# TRY IT
From the entries that follow, reproduce exactly and only the lines from the line with "cs_applied : m_last_applied" to the line with "cs_released : m_state (g_me s) = LEADER ->", endpoints included.

# RECORD EXCERPTS
Lemma release_config_ok fuel : forall s L C i n,
  core s L C -> k_raft (locks s) = false -> k_cfg (locks s) = false ->
  l_index_offset (lg (g_raft_log s)) < i -> n <= l_last_log_index (lg (g_raft_log s)) ->
  n + 1 - i <= Z.of_nat fuel ->
  wp never (release_config fuel i n) s (fun ok s' => ok = true /\
    s' = if existsb is_config (entries_between s L i n)
         then set_config (with_changing 0 (g_config s)) s else s).
Proof.
  induction fuel as [|fuel IH]; intros s L C i n Co Hr Hc Hi Hn Hf; cbn [release_config];
    destruct (Z.leb_spec i n) as [Hle|Hgt]; [lia| | |].
  1,3: apply wp_ret; split; [done|]; unfold entries_between;
    by replace (Z.to_nat (n + 1 - i)) with O by lia.
  pose proof (core_last_length _ _ _ Co) as Hll. pose proof (lr_max _ _ (co_log _ _ _ Co)).
  pose proof (lr_offset _ _ (co_log _ _ _ Co)).
  apply wp_bind. eapply wp_eq; [apply (get_raft_log_entry_ok s L C); [done|done|lia]|].
  fold (entry_at s L i).
  assert (is_Some (entry_at s L i)) as [e Ee].
  { unfold entry_at, log_lookup. rewrite (proj2 (Z.leb_le _ _)) by lia. apply lookup_lt_is_Some. lia. }
  rewrite Ee, (entries_between_cons s L i n e Ee Hle). cbn [existsb].
  change (e_type e =? RAFT_CONFIG) with (is_config e). destruct (is_config e); cbn [orb].
  - apply wp_bind, wp_zoom. cbn [lget config_l]. eapply wp_eq; [by apply set_changing_0|].
    apply wp_ret. by split.
  - rewrite u64_small by lia. apply (IH s L C); try done; lia.
Qed.

Lemma set_commit_ok s L C n :
  core s L C -> env_ok s -> k_raft (locks s) = false -> k_cfg (locks s) = false ->
  k_repl (locks s) = false -> Z.of_nat (length C) + 1 < 2 ^ 32 ->
  n <= l_last_log_index (lg (g_raft_log s)) ->
  m_commit_index (g_me s) < n \/ m_last_applied (g_me s) = m_commit_index (g_me s) ->
  wp never (set_commit_index n) s (fun _ s' => core s' L C /\ cframe s s' /\
    m_commit_index (g_me s') = Z.max n (m_commit_index (g_me s)) /\
    m_last_applied (g_me s') = m_commit_index (g_me s') /\ g_config s' = g_config s).
Proof.
  intros Co En Hr Hc Hp Hmax Hn Ha. unfold set_commit_index. apply wp_bind, wp_gets.
  destruct (Z.ltb_spec (m_commit_index (g_me s)) n) as [Hlt|Hge].
  2: { apply wp_ret. split; [done|]. split; [done|]. split; [lia|]. split; [lia|done]. }
  apply wp_bind, wp_modify. set (s1 := set_me _ s).
  pose proof (co_applied _ _ _ Co). pose proof (co_commit _ _ _ Co).
  assert (core s1 L C) as Co1 by (apply core_me; [done|apply Co|..]; cbn; lia).
  assert (env_ok s1) as En1 by (by destruct En).
  eapply wp_mono; [by apply (raft_apply_ok s1 L C)|].
  intros [] s2 (Co2 & F2 & [Hc2 Ha2] & Hcf2). split; [done|]. split; [|split; [|split]].
  - destruct F2 as [? ? ? ? ? ? ? ? ? ? ? ? He]. split; try done. intros _. by apply He.
  - rewrite Hc2. cbn. lia.
  - by rewrite Ha2, Hc2.
  - done.
Qed.

(** What [raft_commit_log_entries n] does. *)
Record commit_spec (s s' : St) (L : list log_entry_t) (C : list server_t) (n : index_t) : Prop := {
  cs_mono : m_commit_index (g_me s) <= m_commit_index (g_me s');
  cs_below : m_commit_index (g_me s') <= Z.max n (m_commit_index (g_me s));
  cs_applied : m_last_applied (g_me s') = m_commit_index (g_me s');
  cs_leader : m_state (g_me s) = LEADER ->
    m_commit_index (g_me s) < m_commit_index (g_me s') ->
    quorum (m_commit_index (g_me s')) C /\
    exists e, entry_at s L (m_commit_index (g_me s')) = Some e /\
      e_term e = m_current_term (g_me s);
  cs_released : m_state (g_me s) = LEADER ->
    g_config s' = if existsb is_config (entries_between s L (m_commit_index (g_me s) + 1)
                                          (m_commit_index (g_me s')))
                  then with_changing 0 (g_config s) else g_config s;
  cs_newest : forall e, m_state (g_me s) = LEADER -> m_commit_index (g_me s) < n ->
    entry_at s L n = Some e -> e_term e = m_current_term (g_me s) -> quorum n C ->
    m_commit_index (g_me s') = n;
  cs_follower : m_state (g_me s) <> LEADER ->
    m_commit_index (g_me s') =
      Z.max (m_commit_index (g_me s)) (Z.min n (l_last_log_index (lg (g_raft_log s)))) }.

# TASK RESPONSE
  cs_applied : m_last_applied (g_me s') = m_commit_index (g_me s');
  cs_leader : m_state (g_me s) = LEADER ->
    m_commit_index (g_me s) < m_commit_index (g_me s') ->
    quorum (m_commit_index (g_me s')) C /\
    exists e, entry_at s L (m_commit_index (g_me s')) = Some e /\
      e_term e = m_current_term (g_me s);
  cs_released : m_state (g_me s) = LEADER ->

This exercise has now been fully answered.